(** * NGAReminder: the incremental crawl-and-sync engine

    A shallow embedding of [database.py], [nga_crawler.py] and
    [monitor.py], and the properties of the synchronisation engine
    proved over it.

    Conventions of the embedding
    - Python integers are [Z]; [//] and [%] are floor division and its
      remainder ([Z.div], [Z.modulo]) and raise [ZeroDivisionError] on a
      zero divisor.
    - Text is [string], one [ascii] per character (ASCII text).
    - A Python dictionary with a fixed set of possible keys is a record
      of [option] fields: [None] is an absent key, [d[k]] raises
      [KeyError] on it and [d.get(k, v)] yields [v].  JSON values have
      the type the code expects of them.
    - The SQLite connection is a pair of databases, the last committed
      one and the one the open transaction works on.
    - The network, the completion order of the worker pool and the stop
      event are oracles the functions take as arguments. *)

From stdpp Require Import gmap strings list fin_maps pretty sorting.
From Stdlib Require Import ZArith Lia Ascii.

Open Scope Z_scope.

(* ===================================================================== *)
(** ** Python primitives *)
(* ===================================================================== *)

Module Py.

(** The exceptions the modelled code can meet. *)
Inductive exn : Type :=
| KeyError (key : string)
| ValueError (literal : string)
| ZeroDivisionError
| Fault (what : string).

**WHAT IS BEING ASKED**. Print the listing above from its first line through the line with "- A Python dictionary", and stop there.

**TASK OUTPUT**.
(** * NGAReminder: the incremental crawl-and-sync engine

    A shallow embedding of [database.py], [nga_crawler.py] and
    [monitor.py], and the properties of the synchronisation engine
    proved over it.

    Conventions of the embedding
    - Python integers are [Z]; [//] and [%] are floor division and its
      remainder ([Z.div], [Z.modulo]) and raise [ZeroDivisionError] on a
      zero divisor.
    - Text is [string], one [ascii] per character (ASCII text).
    - A Python dictionary with a fixed set of possible keys is a record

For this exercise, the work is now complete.